In the recent past, some authors suggested the application of bisphosphonates like ibandronate to be successful in reducing clinical symptoms and decreasing disease activity of diffuse sclerosing osteomyelitis [12]. Because of the patient’s osteomyelitic symptoms being resistant to surgical treatment, we started an off-label trial with the application of ibandronate in a single shot dose. This led to a significant symptom decrease. Histological examination of bur biopsies of the fibular transplant and the surrounding bony apposition showed vital bone with a persisting subperiostal fibrosis. We suppose that ibandronate could relieve this osteomyelitic relapse. It is important to emphasize that ibandronate treatment is only described for cases of non-bacterial osteomyelitis such as diffuse sclerosing osteomyelitis [12]. Antiresorptive therapy in patients with a bacterial respectively suppurative osteomyelitis of the jaw may possibly lead to an aggravation of symptoms.
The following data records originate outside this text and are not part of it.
(** ** Waking threads *)

(** [pth_wakeup_anative]: the natives from [i] on. *)
Fixpoint wakeup_scan (fuel : nat) (i : nat) : M world Z :=
  match fuel with
  | O => fail Stuck
  | S fuel =>
      d ← get_d i;
      if is_used d then
        if negb (is_bound d) && negb (is_bounded d) then pipe_write i;; mret 1
        else wakeup_scan fuel (S i)
      else mret 0
  end.
Definition pth_wakeup_anative : M world Z :=
  w ← get; wakeup_scan (length (natives w)) 1.

(** The fragment "move waiting thread from wait-queue to ready-queue" of
    [pth_mutex_release], [pth_cond_notify] and [pth_scheduler]: [ds] is the
    native in whose wait queue the thread was seen; [handled] is done when the
    thread is still there; [rq] is the ready queue. *)
Definition wait_to_ready (ds t : nat) (rq : qid) (handled : M world unit) : M world bool :=
  on_queues (spin_lock (WaitQ ds));;
  x ← get_t t;
  if bool_decide (waited_native x <> None) then
    handled;;
    on_queues (__pqueue_delete_node t);;
    upd_t t (set_waited_native None);;
    on_queues (spin_unlock (WaitQ ds));;
    on_queues (spin_lock rq);;
    upd_t t (set_state PTH_STATE_READY);;
    __thread_eprio_recalculate t;;
    on_queues (__pqueue_append_node rq t);;
    on_queues (spin_unlock rq);;
    mret true
  else
    on_queues (spin_unlock (WaitQ ds));;
    mret false.
Lemma acquire_refused try : mx_owner x = Some t -> is_locked x = true ->
  mx_type x <> PTH_MUTEX_RECURSIVE_NP ->
  pth_mutex_acquire alive fuel m try extra (Sys w E F) = Ok (if try then EBUSY else EDEADLK, Sys w E F).
Proof.
  intros Ho Hl Hty. rewrite (acquire_enter _ _ _ _ _ _ _ _ _ _ _ _ _ Hi Hrun Hm Hloc).
  destruct (si_mutex _ _ _ Hi _ _ Hm) as [[_ Hok] _]. rewrite Hl in Hok. destruct Hok as (_ & _ & Hcount & _).
  rewrite Hl. cbn [negb andb]. rewrite Ho, (bool_decide_eq_true_2 (Some t = Some t)), (bool_decide_eq_true_2 (mx_count x >= 1)) by (done || lia). cbn [andb].
  rewrite bool_decide_eq_false_2 by done.
  rewrite (bind_run _ _ _ _ _ (lift_run (mret _) (Sys _ E F) _ _ eq_refl)). simpl env; simpl fds.
  by rewrite (bind_run _ _ _ _ _ (lift_run _ (Sys _ E F) _ _ release_back)).
Qed.

Lemma acquire_busy u : mx_owner x = Some u -> u <> t -> is_locked x = true ->
  pth_mutex_acquire alive fuel m true extra (Sys w E F) = Ok (EBUSY, Sys w E F).
Proof.
  intros Ho Hne Hl. rewrite (acquire_enter _ _ _ _ _ _ _ _ _ _ _ _ _ Hi Hrun Hm Hloc).
  rewrite Hl. cbn [negb andb]. rewrite Ho, bool_decide_eq_false_2 by congruence. cbn [andb].
  by rewrite (bind_run _ _ _ _ _ (lift_run _ (Sys _ E F) _ _ release_back)).
Qed.

(** ** Release *)

Lemma release_refused : mx_owner x <> Some t -> pth_mutex_release m w = Ok (EPERM, w).
Proof.
  intros Ho. destruct Hrun as (Hs & Hn & Hc). unfold pth_mutex_release.
  rewrite (bind_run _ _ _ _ _ (get_m_run w m x Hm)). destruct (is_locked x); cbn [negb].
  - rewrite (bind_run _ _ _ _ _ (my_descr_run w n d Hs Hn)). cbv beta iota.
    rewrite Hc, bool_decide_eq_false_2 by congruence. done.
  - by rewrite (proj2 Hloc).
Qed.

(** Up to the decrement. *)
Lemma release_enter : mx_owner x = Some t -> is_locked x = true ->
  pth_mutex_release m w =
  (if bool_decide (mx_count x - 1 <= 0) then
     drop_mutex m t;;
     w ← get;
     if bool_decide (pth_number_of_natives w > 1) then mutex_wake m n else mx_release m;; mret 0
   else mx_release m;; mret 0) (put_m m (set_mx_count (mx_count x - 1) (spun 1 x)) w).
Proof.
  intros Ho Hl. destruct Hrun as (Hs & Hn & Hc). unfold pth_mutex_release.
  destruct (si_mutex _ _ _ Hi _ _ Hm) as [[_ Hok] _]. rewrite Hl in Hok. destruct Hok as (_ & _ & Hcount & _).
  rewrite (bind_run _ _ _ _ _ (get_m_run w m x Hm)), Hl. cbn [negb].
  rewrite (bind_run _ _ _ _ _ (my_descr_run w n d Hs Hn)). cbv beta iota.
  rewrite Hc, Ho, bool_decide_eq_true_2 by done. cbn [negb].
  rewrite (bind_run _ _ _ _ _ (proj1 (mx_acquire_spec w H m x Hi Hm))).
  rewrite (bind_run _ _ _ _ _ (upd_m_run _ m (spun 1 x) _ (put_m_lookup _ _ _))).
  change (mx_count (spun 1 x)) with (mx_count x). rewrite wrap_small by lia.
  fold (put_m m (set_mx_count (mx_count x - 1) (spun 1 x)) (put_m m (spun 1 x) w)). rewrite put_m_twice.
  rewrite (bind_run _ _ _ _ _ (get_m_run _ m _ (put_m_lookup _ _ _))).
  change (mx_count (set_mx_count (mx_count x - 1) (spun 1 x))) with (mx_count x - 1).
  change (pshared (mx_shared (set_mx_count (mx_count x - 1) (spun 1 x)))) with (pshared (mx_shared x)).
  rewrite (proj1 Hloc). case_bool_decide; [|done]. cbn [negb].
  by rewrite (bind_run (of_option BadDeref (Some t)) _ _ t _ eq_refl).
Qed.

Lemma release_nested : mx_owner x = Some t -> is_locked x = true -> 1 < mx_count x ->
  exists w', pth_mutex_release m w = Ok (0, w') /\ sinv None w' H /\
    mutexes w' = <[m := set_mx_count (mx_count x - 1) x]> (mutexes w) /\ frame w w'.
Proof.
  intros Ho Hl Hc. rewrite release_enter by done. rewrite bool_decide_eq_false_2 by lia.
  destruct (si_mutex _ _ _ Hi _ _ Hm) as [[_ Hok] _]. rewrite Hl in Hok. destruct Hok as (_ & _ & Hcount & _).
  set (x1 := set_mx_count (mx_count x - 1) (spun 1 x)).
  assert (sinv (Some m) (put_m m x1 w) H) as Hi1.
  { eapply sinv_keep; [exact Hi|exact Hm|done|done| |by simpl; rewrite bool_decide_eq_true_2|].
    - rewrite Hl. simpl. lia.
    - intros m' Hne. split; congruence. }
  destruct (mx_release_spec _ H m x1 Hi1 (put_m_lookup _ _ _)) as [Er Hi2].
  rewrite (bind_run _ _ _ _ _ Er). rewrite !put_m_twice in *.
  assert (spun 0 x1 = set_mx_count (mx_count x - 1) x) as Ex.
  { pose proof mutex_spin_free as Hsp. unfold x1. destruct x as [? ? ? ? ? [] ? ? ?]. simpl in *. by subst. }
  rewrite Ex in *. eexists. split; [reflexivity|]. split_and!; [done|done|apply frame_put_m].
Qed.
End acquire.
(** The state of that process. *)
Lemma foreign_world_state w x10 x11 y :
  sinv None w two_holdings -> (forall m x, mutexes w !! m = Some x -> local x /\ is_locked x = false /\ mx_waitcount x = 0) ->
  mutexes w !! 10%nat = Some x10 -> mutexes w !! 11%nat = Some x11 -> natives w !! 1%nat = Some (a_native 101 2) ->
  threads w !! 2%nat = Some y ->
  exists w2, foreign_world w = set_self (Some 0%nat) w2 /\ sinv None w2 (take_held 2 11 (take_held 2 10 two_holdings)) /\
  (forall k x, mutexes w2 !! k = Some x -> local x) /\ natives w2 = natives w /\
  (forall y', threads w2 !! 2%nat = Some y' -> tlock y' = tlock y).
Proof.
  intros Hi Hmx E10 E11 Hn Hy.
  set (w0 := set_self (Some 1%nat) w). apply (sinv_self _ _ _ (Some 1%nat)) in Hi. fold w0 in Hi.
  assert (running w0 1 2 (a_native 101 2)) as Hrun by done.
  destruct (Hmx _ _ E10) as (Hl10 & L10 & Hw10). destruct (Hmx _ _ E11) as (Hl11 & L11 & Hw11).
  destruct (acquire_free (fun _ => true) 0 10 false [] [] w0 two_holdings 1 2 _ x10 Hi Hrun E10 Hl10 ltac:(by eexists) false L10 Hw10)
    as (w1 & Er1 & Hi1 & Em1 & Hf1).
  assert (running w1 1 2 (a_native 101 2)) as Hrun1 by (unfold running; by rewrite (fr_self _ _ Hf1), (fr_natives _ _ Hf1)).
  assert (mutexes w1 !! 11%nat = Some x11) as E11' by (rewrite Em1; by rewrite lookup_insert_ne).
  destruct (acquire_free (fun _ => true) 0 11 false [] [] w1 _ 1 2 _ x11 Hi1 Hrun1 E11' Hl11 ltac:(by eexists) false L11 Hw11)
    as (w2 & Er2 & Hi2 & Em2 & Hf2).
  exists w2. split_and!; [|done| | |].
  - unfold foreign_world. rewrite (bind_run (lift (modify (set_self (Some 1%nat)))) _ (Sys w [] []) tt (Sys w0 [] []) eq_refl).
    rewrite (bind_run _ _ _ _ _ Er1), (bind_run _ _ _ _ _ Er2). done.
  - intros k x. rewrite Em2, Em1. intros [[<- <-]|[_ [[<- <-]|[_ Hk]]%lookup_insert_Some]]%lookup_insert_Some;
      [by apply local_taken..|]. by apply (Hmx _ _ Hk).
  - by rewrite (fr_natives _ _ Hf2), (fr_natives _ _ Hf1).
  - intros y' Hy'. pose proof (fr_threads _ _ Hf2) as Ht. rewrite (fr_threads _ _ Hf1) in Ht.
    apply (f_equal (lookup 2%nat)) in Ht. rewrite !lookup_fmap, Hy' in Ht.
    change (threads w0) with (threads w) in Ht. rewrite Hy in Ht. simpl in Ht. by injection Ht.
Qed.

Lemma releaseall_foreign_stuck_witness :
  pth_mutex_releaseall 1000 (Some 2%nat) (foreign_world (two_threads PTH_MUTEX_NORMAL)) = Err Stuck.
Proof.
  pose proof (qu_inv _ _ (lr_quiet _ _ _ _ _ (two_threads_rel PTH_MUTEX_NORMAL))) as Hi0.
  edestruct (foreign_world_state (two_threads PTH_MUTEX_NORMAL)) as (w & -> & Hi & Hl & Hn & Ht);
    [exact Hi0| |vm_compute; reflexivity|vm_compute; reflexivity|vm_compute; reflexivity|vm_compute; reflexivity|].
  { intros m x (_ & ? & _ & _ & _ & (? & ? & _) & _)%two_threads_mutexes. done. }
  clear Hi0. assert (natives w !! 0%nat = Some (a_native 100 1)) as Hn0 by (rewrite Hn; vm_compute; reflexivity). clear Hn.
  apply (releaseall_foreign_stuck _ _ 0 1 (a_native 100 1) 2 (Some 10%nat) 11 [] 1000 (sinv_self _ _ _ _ Hi));
    [done|vm_compute; reflexivity|done|done|exact Ht|done].
Defined.
(** ** Strings

    [src] is the text up to and including the terminating 0 and what follows
    it; [dst] the buffer, of which [dst_size] bytes are used.  The result is
    the buffer and the position of the terminating 0 in it. *)

Fixpoint cpystrn_loop (n : nat) (d : nat) (src dst : list Z) : res (nat * list Z) :=
  match n with
  | O => if decide (d < length dst)%nat then Ok (d, <[d := 0]> dst) else Err OutOfBounds
  | S n =>
      c ← or_fault OutOfBounds (head src);
      if decide (d < length dst)%nat then
        let dst := <[d := c]> dst in
        if bool_decide (c = 0) then Ok (d, dst) else cpystrn_loop n (S d) (tail src) dst
      else Err OutOfBounds
  end.

Definition pth_util_cpystrn (dst src : list Z) (dst_size : nat) : res (nat * list Z) :=
  match dst_size with O => Ok (O, dst) | S n => cpystrn_loop n 0 src dst end.

(** ** What the functions compute *)

Section sets.
Context (um : umem).

(** The members of the set at [p]; NULL is the empty set. *)
Definition members (p : Z) : Z := if bool_decide (p = 0) then 0 else default 0 (um !! p).
Definition readable (p : Z) : Prop := p = 0 \/ is_Some (um !! p).

Lemma ptr_isset_run p s : readable p -> fd_ok s = true -> ptr_isset p s um = Ok (Z.testbit (members p) s).
Proof.
  intros Hr Hs. unfold ptr_isset, members, FD_ISSET. case_bool_decide as Hp; [by rewrite Z.testbit_0_l|].
  destruct Hr as [?|[v Hv]]; [done|]. rewrite Hv. cbn. by rewrite Hs.
Qed.

Lemma merge_one_run s p o : readable p -> fd_ok s = true ->
  merge_one s p o um = Ok (if Z.testbit (members p) s then Z.setbit o s else o).
Proof.
  intros Hr Hs. unfold merge_one. rewrite ptr_isset_run by done. cbn.
  case_match; [|done]. unfold FD_SET. by rewrite Hs.
Qed.

Lemma test_one_run s p o : readable p -> fd_ok s = true ->
  test_one s p o um = Ok (Z.testbit (Z.land (members p) o) s).
Proof.
  intros Hr Hs. unfold test_one. rewrite ptr_isset_run by done. cbn. rewrite Z.land_spec.
  case_match; [|done]. unfold FD_ISSET. by rewrite Hs.
Qed.
End sets.

Lemma fds_ok nfd : 0 <= nfd <= FD_SETSIZE -> Forall (fun s => fd_ok s = true) (seqZ 0 nfd).
Proof.
  intros H. apply Forall_forall. intros s Hs%elem_of_seqZ. apply bool_decide_eq_true. unfold FD_SETSIZE in *. lia.
Qed.

(** The members of [i] among the descriptors [ss] are added to [o]. *)
Definition merged (ss : list Z) (i o : Z) : Z := foldl (fun o s => if Z.testbit i s then Z.setbit o s else o) o ss.

Lemma merged_testbit ss i o k : Forall (fun s => fd_ok s = true) ss -> 0 <= k ->
  Z.testbit (merged ss i o) k = Z.testbit o k || (bool_decide (k ∈ ss) && Z.testbit i k).
Proof.
  revert o. induction ss as [|s ss IH]; intros o Hs Hk; [cbn; by rewrite orb_false_r|].
  inversion_clear Hs as [|? ? H1 H2]. apply bool_decide_eq_true in H1.
  change (merged (s :: ss) i o) with (merged ss i (if Z.testbit i s then Z.setbit o s else o)). rewrite IH by done.
  rewrite (bool_decide_ext (k ∈ s :: ss) (k = s \/ k ∈ ss)) by apply elem_of_cons.
  destruct (decide (k = s)) as [->|Hne].
  - rewrite (bool_decide_eq_true_2 (s = s \/ s ∈ ss)) by tauto. cbn.
    destruct (Z.testbit i s) eqn:E; [rewrite Z.setbit_eq by lia; by rewrite orb_true_r|].
    by rewrite andb_false_r.
  - rewrite (bool_decide_ext (k = s \/ k ∈ ss) (k ∈ ss)) by tauto.
    destruct (Z.testbit i s); [|done]. by rewrite Z.setbit_neq by lia.
Qed.

Lemma merge_loop_run ss i1 i2 i3 um o1 o2 o3 :
  Forall (fun s => fd_ok s = true) ss -> readable um i1 -> readable um i2 -> readable um i3 ->
  merge_loop ss i1 i2 i3 um (o1, o2, o3) =
    Ok (merged ss (members um i1) o1, merged ss (members um i2) o2, merged ss (members um i3) o3).
Proof.
  intros Hs H1 H2 H3. revert o1 o2 o3. induction Hs as [|s ss Hs _ IH]; intros o1 o2 o3; [done|].
  cbn [merge_loop]. rewrite merge_one_run by done. cbn [mbind res_bind].
  rewrite merge_one_run by done. cbn [mbind res_bind]. rewrite merge_one_run by done. cbn [mbind res_bind].
  apply IH.
Qed.
(** ** Signals *)

Definition sigismember (set sig : Z) : bool := Z.testbit set sig.
Definition sigaddset (set sig : Z) : Z := Z.setbit set sig.
Definition sigdelset (set sig : Z) : Z := Z.clearbit set sig.
Definition sigispending (set sig : Z) : bool := Z.testbit set sig.
Definition sigaddpending (set sig : Z) : Z := Z.setbit set sig.
Definition sigdelpending (set sig : Z) : Z := Z.clearbit set sig.

(** A signal that is pending for the process is delivered to a handler that
    does nothing. *)
Definition pth_util_sigdelete (sig : Z) : M sst bool :=
  s ← get;
  if sigismember (kpending s) sig then modify (fun s => set_kpending (sigdelset (kpending s) sig) s);; mret true
  else mret false.

(** [sigpending(&descr->sigpending)] *)
Definition read_pending (n : nat) : M sst unit := s ← get; upd_dx n (set_d_sigpending (kpending s)).

(** The states of a thread as numbers. *)
Definition state_num (s : pth_state_t) : Z :=
  match s with
  | PTH_STATE_SCHEDULER => 0 | PTH_STATE_NEW => 1 | PTH_STATE_READY => 2 | PTH_STATE_WAITING => 3
  | PTH_STATE_MUTEX_WAITING => 4 | PTH_STATE_DEAD => 5 | PTH_STATE_EXIT => 6
  end.

Definition is_group_leader (n : nat) : bool := bool_decide (n = 0%nat).

(** ** Waiting threads *)

(** [pth_WQ_count]: the members of the wait queues of the natives in use. *)
Fixpoint count_waiting (fuel slot : nat) (count : Z) : M sst Z :=
  match fuel with
  | O => fail Stuck
  | S fuel =>
      d ← onw (get_d slot);
      if is_used d then c ← onq (pqueue_total (WaitQ slot)); count_waiting fuel (S slot) (count + c)
      else mret count
  end.
Definition pth_WQ_count : M sst Z :=
  s ← get;
  c ← count_waiting (S (length (natives (wo s)))) 0 0;
  c' ← onq (pqueue_total WQ);
  mret (c + c').
(* ===== verification/SchedProofs.v ===== *)
(** * The scheduler: which thread runs next, and where it goes afterwards

    Theorems about pth_sched.c (see Sched): the start of new threads, the
    choice of the next thread, and what happens to a thread that comes back. *)

From S2P Require Import Prelude Bitmap Dll LinkedList Ring Priorities Msg PQueue Futex World Event Time Util Sched.
From S2P Require Import MutexProofs Wake.

(** ** Rules for the queues

    [qview m Q L]: the queue memory holds the lists [Q], and its locks have the
    values [L]. *)

Record qview (m : qmem) (Q : gmap qid contents) (L : qid -> Z) : Prop := {
  qv_inv : pq_inv m Q;
  qv_lock : forall q, is_Some (Q !! q) -> lock_word m q = Some (L q);
  qv_size : Z.of_nat (size (nodes m)) < 2 ^ 32 }.

Definition upd_lock (L : qid -> Z) (q : qid) (v : Z) : qid -> Z := fun q' => if decide (q' = q) then v else L q'.

Lemma upd_lock_eq L q v : upd_lock L q v q = v.
Proof. unfold upd_lock. by rewrite decide_True. Qed.
Lemma upd_lock_ne L q v q' : q' <> q -> upd_lock L q v q' = L q'.
Proof. intros. unfold upd_lock. by rewrite decide_False. Qed.

Section queue_rules.
Context (m : qmem) (Q : gmap qid contents) (L : qid -> Z) (Hv : qview m Q L).
Implicit Types (q : qid) (Ls : contents) (t p : nat).

Lemma relocked_view q v m' : is_Some (Q !! q) -> pq_inv m' Q -> relocked q v m m' -> qview m' Q (upd_lock L q v).
Proof.
  intros Hq Hi (Hn & Hl & Ho). destruct Hv as [_ Hlk Hs]. split; [done| |by rewrite Hn].
  intros q' Hq'. unfold upd_lock. case_decide as E; [by subst|]. rewrite Ho by done. auto.
Qed.

Lemma wq_lock q (R : unit -> qmem -> Prop) : is_Some (Q !! q) -> L q = 0 ->
  (forall m', qview m' Q (upd_lock L q 1) -> nodes m' = nodes m -> R tt m') -> wp (spin_lock q) R m.
Proof.
  intros Hq H0 HR. destruct (spin_lock_spec m Q q (qv_inv _ _ _ Hv)) as (m' & E & Hi & Hr).
  { rewrite (qv_lock _ _ _ Hv) by done. by rewrite H0. }
  eapply wp_run; [exact E|]. apply HR; [by apply relocked_view|apply Hr].
Qed.

Lemma wq_unlock q (R : unit -> qmem -> Prop) : is_Some (Q !! q) ->
  (forall m', qview m' Q (upd_lock L q 0) -> nodes m' = nodes m -> R tt m') -> wp (spin_unlock q) R m.
Proof.
  intros Hq HR. destruct (spin_unlock_spec m Q q (L q) (qv_inv _ _ _ Hv)) as (m' & E & Hi & Hr).
  { by apply (qv_lock _ _ _ Hv). }
  eapply wp_run; [exact E|]. apply HR; [by apply relocked_view|apply Hr].
Qed.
In view of the fact that microbiotic investigation was negative in our case, we considered ibandronate to be a therapeutic option.

In conclusion, the presented case of recurrent osteomyelitis appears as a proliferative periostitis despite the patient’s age and although the osteomyelitically destroyed mandibular bone as the infection’s origin had been totally removed which makes this case rather unique.